Did you know that Americans generate 25 percent more waste than average between Thanksgiving and New Year’s Day? According to the EPA, 80 percent of what is thrown away during the holidays can be recycled or repurposed? Here are 10 simple holiday recycling tips we all can do to make a positive difference on our environment:

  1. Christmas Cards – Repurpose your Christmas cards from this year as gift tags for next year.
  2. Gift Bags, Ribbons & Bows – Reuse gift bags, ribbons and bows next year.
  3. Wrapping Paper – Standard wrapping paper can be recycled. Anything that has glitter and foil or is metallic or glossy can be saved and reused next year, or it has to go in the trash.
  4. Cardboard, Plastic & Paper – Recycle your cardboard. Any packaging that includes plastic, such as toy packaging, must remove the plastic before placing the cardboard in your recycling bin. If the plastic has a number 1 thru 7, the plastic must be separately placed in your recycling bin. If the plastic doesn’t have a number, it must go in the trash. Sticky gift tags are not recyclable by themselves, but they are acceptable if affixed to an envelope or wrapping paper. Just a reminder to keep your items in your recycle bin loose. Never bag or bundle your recyclables.
  5. Plastic – Bubble wrap, cellophane, and plastic bags cannot go into your normal recycling. Instead it can be recycled at a plastic bag collection bin at a local store.
  6. Batteries – Batteries can be recycled for free at any Batteries Plus location.
  7. Electronics – If people in your family received new electronics, please make sure to properly recycle the old electronics. Stores such as Best Buy offers recycling programs.
  8. Christmas String Lights – Christmas string lights cannot go into your regular recycling and shouldn’t go into your trash either, as the strands of lights get tangled in the landfill and recycling equipment. Instead, most recycling centers and landfills take Christmas string lights for free of charge.
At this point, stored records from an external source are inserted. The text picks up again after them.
(** ** The parent's descriptors *)

(** [None]: a pipe call failed; the pipes made before stay open. *)
Fixpoint make_pipes (oks : list bool) (n k : nat) : C process (option (list (Z * Z))) :=
  match n with
  | O => mret (Some [])
  | S n' =>
      if default true (head oks) then
        s ← c_get;
        let r := lowest_fd s.(fds) in
        let m := <[r := PipeRead k]> s.(fds) in
        let w := lowest_fd m in
        c_mod (set_fds (<[w := PipeWrite k]> m));;
        ps ← make_pipes (tail oks) n' (S k);
        mret ((λ ps, (r, w) :: ps) <$> ps)
      else mret None
  end.
(** The children that fork starts, each with its final state; [None]: a fork failed. *)
Fixpoint fork_children (cmds : list command_t) (forks : list Z) (pipes : list (Z * Z)) (i total : nat)
    : C process (option (list (child_end * process))) :=
  match cmds with
  | [] => mret (Some [])
  | c :: cmds' =>
      if default 1 (head forks) <? 0 then mret None else
      s ← c_get;
      e ← c_lift (child c pipes i total s);
      es ← fork_children cmds' (tail forks) pipes (S i) total;
      mret ((λ es, e :: es) <$> es)
  end.
Definition spawn (p : pipeline_t) (oks : list bool) (forks : list Z) : C process (option (list (child_end * process))) :=
  let n := length p.(commands) in
  if bool_decide (n = 0%nat) then mret (Some []) else
  pipes ← make_pipes oks (n - 1) 0;
  match pipes with
  | None => mret None
  | Some ps =>
      es ← fork_children p.(commands) forks ps 0 n;
      match es with
      | None => mret None
      | Some es => c_mod (λ s, set_fds (close_pipes ps s.(fds)) s);; mret (Some es)
      end
  end.

(** ** The shell process *)

(** [pending] is what stdio holds back of standard output; [env] is environ. *)
Record world := World {
  proc : process; pending : list byte; env : list (list byte * list byte); cwd : list byte; table : ShellJobs.shell_t
}.
Definition set_proc (p : process) (w : world) : world := World p w.(pending) w.(env) w.(cwd) w.(table).
Definition set_pending (b : list byte) (w : world) : world := World w.(proc) b w.(env) w.(cwd) w.(table).
Definition set_env (e : list (list byte * list byte)) (w : world) : world := World w.(proc) w.(pending) e w.(cwd) w.(table).
Definition set_cwd (d : list byte) (w : world) : world := World w.(proc) w.(pending) w.(env) d w.(table).
Definition set_table (t : ShellJobs.shell_t) (w : world) : world := World w.(proc) w.(pending) w.(env) w.(cwd) t.
Definition on_proc {A} (m : C process A) : C world A := λ w,
  match m w.(proc) with
  | Ret (a, p) => Ret (a, set_proc p w)
  | UB => UB | Blocked => Blocked | Fuel => Fuel
  end.

(** *** stdio *)

Context (line_buffered : bool).
Definition BUFSIZ : Z := 4096.
(** Write the first [n] pending bytes to standard output; without one they are lost. *)
Definition flush (n : nat) : C world unit := c_mod (λ w,
  if bool_decide (take n w.(pending) = []) then w else
  let p := match w.(proc).(fds) !! 1 with
           | Some f => record_event (Wrote f (take n w.(pending))) w.(proc)
           | None => w.(proc)
           end in
  set_pending (drop n w.(pending)) (set_proc p w)).
(** Up to the last newline on a terminal, everything when the buffer is full. *)
Fixpoint last_newline (s : list byte) : nat :=
  match s with
  | [] => 0
  | c :: s' => match last_newline s' with
               | O => if decide (c = x0a) then 1 else 0
               | S n => S (S n)
               end
  end.
Definition due (b : list byte) : nat :=
  if line_buffered then last_newline b else if BUFSIZ <=? strlen b then length b else 0.
Definition printf (s : list byte) : C world unit :=
  c_mod (λ w, set_pending (w.(pending) ++ s) w);; w ← c_get; flush (due w.(pending)).

(** *** Commands *)

Definition getenv (e : list (list byte * list byte)) (n : list byte) : option (list byte) :=
  snd <$> head (filter (λ x, x.1 = n) e).
(** [None]: the name is empty or holds an equals sign. *)
Definition setenv (n v : list byte) (overwrite : bool) (e : list (list byte * list byte)) : option (list (list byte * list byte)) :=
  if bool_decide (n = []) || bool_decide (x3d ∈ n) then None else
  match getenv e n with
  | Some _ => Some (if overwrite then (λ x, if decide (x.1 = n) then (n, v) else x) <$> e else e)
  | None => Some (e ++ [(n, v)])
  end.
Definition unsetenv (n : list byte) (e : list (list byte * list byte)) : list (list byte * list byte) :=
  filter (λ x, x.1 ≠ n) e.

Definition builtin_cd (args : list (list byte)) : C world Z :=
  w ← c_get;
  match (match args with d :: _ => Some d | [] => getenv w.(env) (str "HOME") end) with
  | None => mret 1
  | Some d =>
      match chdir w.(cwd) d with
      | None => mret 1
      | Some r => c_mod (set_cwd (default (str "/") r));; mret 0
      end
  end.
Definition builtin_pwd : C world Z := w ← c_get; printf (w.(cwd) ++ [x0a]);; mret 0.
Fixpoint echo_args (args : list (list byte)) (first : bool) : C world unit :=
  match args with
  | [] => mret tt
  | a :: args' => (if first then mret tt else printf [x20]);; printf a;; echo_args args' false
  end.
Definition builtin_echo (args : list (list byte)) : C world Z := echo_args args true;; printf [x0a];; mret 0.
Fixpoint print_env (e : list (list byte * list byte)) : C world unit :=
  match e with
  | [] => mret tt
  | (n, v) :: e' => printf (str "declare -x " ++ n ++ str "=" ++ v ++ [x0a]);; print_env e'
  end.
Fixpoint export_args (args : list (list byte)) : C world Z :=
  match args with
  | [] => mret 0
  | a :: args' =>
      w ← c_get;
      match (match find_byte x3d a with
             | Some k => setenv (take k a) (drop (S k) a) true w.(env)
             | None => setenv a [] false w.(env)
             end) with
      | None => mret 1
      | Some e => c_mod (set_env e);; export_args args'
      end
  end.
Definition builtin_export (args : list (list byte)) : C world Z :=
  match args with
  | [] => w ← c_get; print_env w.(env);; mret 0
  | _ => export_args args
  end.
Fixpoint builtin_unset (args : list (list byte)) : C world Z :=
  match args with [] => mret 0 | a :: args' => c_mod (λ w, set_env (unsetenv a w.(env)) w);; builtin_unset args' end.
Definition help_lines : list (list byte) :=
  [str "minishell v1.0 - Built-in commands:"; str "  cd [dir]       Change directory";
   str "  pwd            Print working directory"; str "  echo [args]    Print arguments";
   str "  export VAR=val Set environment variable"; str "  unset VAR      Remove environment variable";
   str "  jobs           List background jobs"; str "  fg [%n]        Bring job to foreground";
   str "  bg [%n]        Resume job in background"; str "  exit [n]       Exit shell with status n";
   str "  help           Show this help"; x0a :: str "Features:"; str "  Pipes:          cmd1 | cmd2 | cmd3";
   str "  Redirection:    cmd < input > output >> append"; str "  Background:     cmd &";
   str "  Variables:      echo $HOME ${USER}";
   str "  Quotes:         " ++ [x22] ++ str "double" ++ [x22] ++ str " 'single'"].
Fixpoint print_lines (ls : list (list byte)) : C world unit :=
  match ls with [] => mret tt | l :: ls' => printf (l ++ [x0a]);; print_lines ls' end.
Definition builtin_help : C world Z := print_lines help_lines;; mret 0.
Locally, Outagamie County Recycling & Solid Waste will take them for free. Simply go to Lane #2 and drop them off.
  9. Artificial Tree – Donate your gently used artificial tree to a local charity or nonprofit organization, such as Goodwill. If it has reached the end of it’s useful life, recycle the metal and or plastic and throw away the artificial pine needles.
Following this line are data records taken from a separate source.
(** ** A shell with a terminal, and what happens when calls fail *)

Definition yes (_ : list byte) : bool := true.
Definition same_dir (_ d : list byte) : option (option (list byte)) := Some (Some d).
Definition std : gmap Z file := <[0 := Inherited 0]> (<[1 := Inherited 1]> (<[2 := Inherited 2]> ∅)).
Definition shell_process (m : gmap Z file) : process := Process m [] (signal_init (λ _, SIG_DFL)).
Definition plain (a : list byte) : command_t := Command [a] None None false false.
Definition sort_count : pipeline_t :=
  Pipeline [Command [str "sort"] (Some (str "in")) None false false; plain (str "uniq");
    Command [str "wc"; str "-l"] None (Some (str "out")) false false] false.
Definition no_jobs : ShellJobs.shell_t := ShellJobs.Shell (replicate 64 ShellJobs.no_job) 0 true 1 0 1 [].
Definition wit_world : world := World (shell_process std) [] [] (str "/") no_jobs.
Definition wit_oracle : oracle := Oracle [] [] [100; 101; 102] [Some (ShellJobs.Exited 0); Some (ShellJobs.Exited 0); Some (ShellJobs.Exited 3)] [] [] true.

(** A fork that fails: the pipe stays open in the shell, which does not wait for the
    command it has started. *)
Lemma fork_failure_leaks : ∃ s, spawn yes yes yes (Pipeline [plain (str "a"); plain (str "b")] false) [] [100; -1] (shell_process std) =
  Ret (None, s) ∧ s.(fds) !! 3 = Some (PipeRead 0) ∧ s.(fds) !! 4 = Some (PipeWrite 0).
Proof. eexists. split; [vm_compute; reflexivity|]. by split. Qed.
(** With standard input closed, a pipe takes descriptor 0, and closing the pipes in
    the child closes its standard input. *)
Lemma closed_stdin_breaks : ∃ a b s, spawn yes yes yes (Pipeline [plain (str "a"); plain (str "b")] false) [] []
  (shell_process (delete 0 std)) = Ret (Some [a; b], s) ∧ b.2.(fds) !! 0 = None.
Proof. eexists _, _, _. split; vm_compute; reflexivity. Qed.

Lemma std_no_pipes fd k : std !! fd ≠ Some (PipeWrite k).
Proof. unfold std. rewrite !lookup_insert. repeat case_decide; done. Qed.
Lemma pipeline_wiring_witness : ∃ es, spawn yes yes yes sort_count [] [] (shell_process std) = Ret (Some es, shell_process std) ∧
  length es = 3%nat ∧
  (∀ i c, sort_count.(commands) !! i = Some c → ∃ r, es !! i = Some r ∧ child_ok yes yes yes std (Inherited 0) (Inherited 1) 3 i c r).
Proof.
  destruct (pipeline_wiring yes yes yes sort_count [] [] (shell_process std) (Inherited 0) (Inherited 1)) as (es & E & Hl & Hes & _).
  - done.
  - reflexivity.
  - reflexivity.
  - apply std_no_pipes.
  - constructor.
  - constructor.
  - by exists es.
Defined.
Definition echo_out : command_t := Command [str "echo"; str "hi"] None (Some (str "f")) false false.
Lemma echo_redirected_witness : ∃ w' new,
  builtin_execute yes yes same_dir false echo_out wit_oracle wit_world = Ret (Returned 0, w') ∧
  w'.(proc).(events) = [Opened (str "f") false] ++ new ∧ new = [] ∧ w'.(pending) = str "hi" ++ [x0a].
Proof.
  destruct (echo_redirected yes yes same_dir false echo_out [str "hi"] (str "f") wit_oracle wit_world (Inherited 0) (Inherited 1))
    as (w' & new & E & _ & Hev & Hrest); try done.
  destruct (Hrest ltac:(vm_compute; reflexivity)) as (Hnew & Hp & _). exists w', new. split_and!; [exact E|exact Hev|exact Hnew|exact Hp].
Defined.
Lemma line_keeps_descriptors_witness : ∃ w',
  run_line yes yes yes same_dir true (str "sort < in | uniq | wc -l > out") wit_oracle wit_world = Ret (Returned 0, w') ∧
  w'.(proc).(fds) = std ∧ w'.(table).(ShellJobs.last_exit_status) = 3.
Proof.
  assert (H : ∃ w', run_line yes yes yes same_dir true (str "sort < in | uniq | wc -l > out") wit_oracle wit_world = Ret (Returned 0, w') ∧
    w'.(table).(ShellJobs.last_exit_status) = 3) by (eexists; split; [vm_compute; reflexivity|reflexivity]).
  destruct H as (w' & E & Hst). exists w'. split_and!; [exact E| |exact Hst].
  apply (line_keeps_descriptors yes yes same_dir true yes (str "sort < in | uniq | wc -l > out") wit_oracle wit_world 0 w').
  - split; eexists; reflexivity.
  - split; repeat constructor; vm_compute; discriminate.
  - exact E.
Defined.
  10. Real Trees – Cut up and burn your tree for a bonfire to socially distance with family and friends, or check with your local municipality for designated pick-up days.
Theresa Lehman

About Theresa Lehman

Dedicating her entire career to sustainable practice, Theresa has worked on more than 70 projects seeking LEED® certification utilizing the LEED®-NC, LEED®-CI, LEED®-CS, LEED®-EBOM, and LEED® for Schools green building rating systems. She has successfully certified projects that have earned LEED® certification at all four award levels including: Certified, Silver, Gold and Platinum. Her portfolio of LEED® projects includes many “Wisconsin firsts” such as the first State of Wisconsin LEED® certified project, the first healthcare facility, the first LEED®-EBOM Schools, the first LEED® for Schools project and the first zero-net energy / carbon neutral project–the Aldo Leopold Legacy Center–the “greenest building on the planet” according to Rick Fedrizzi, former President, CEO & Founding Chair, U.S. Green Building Council.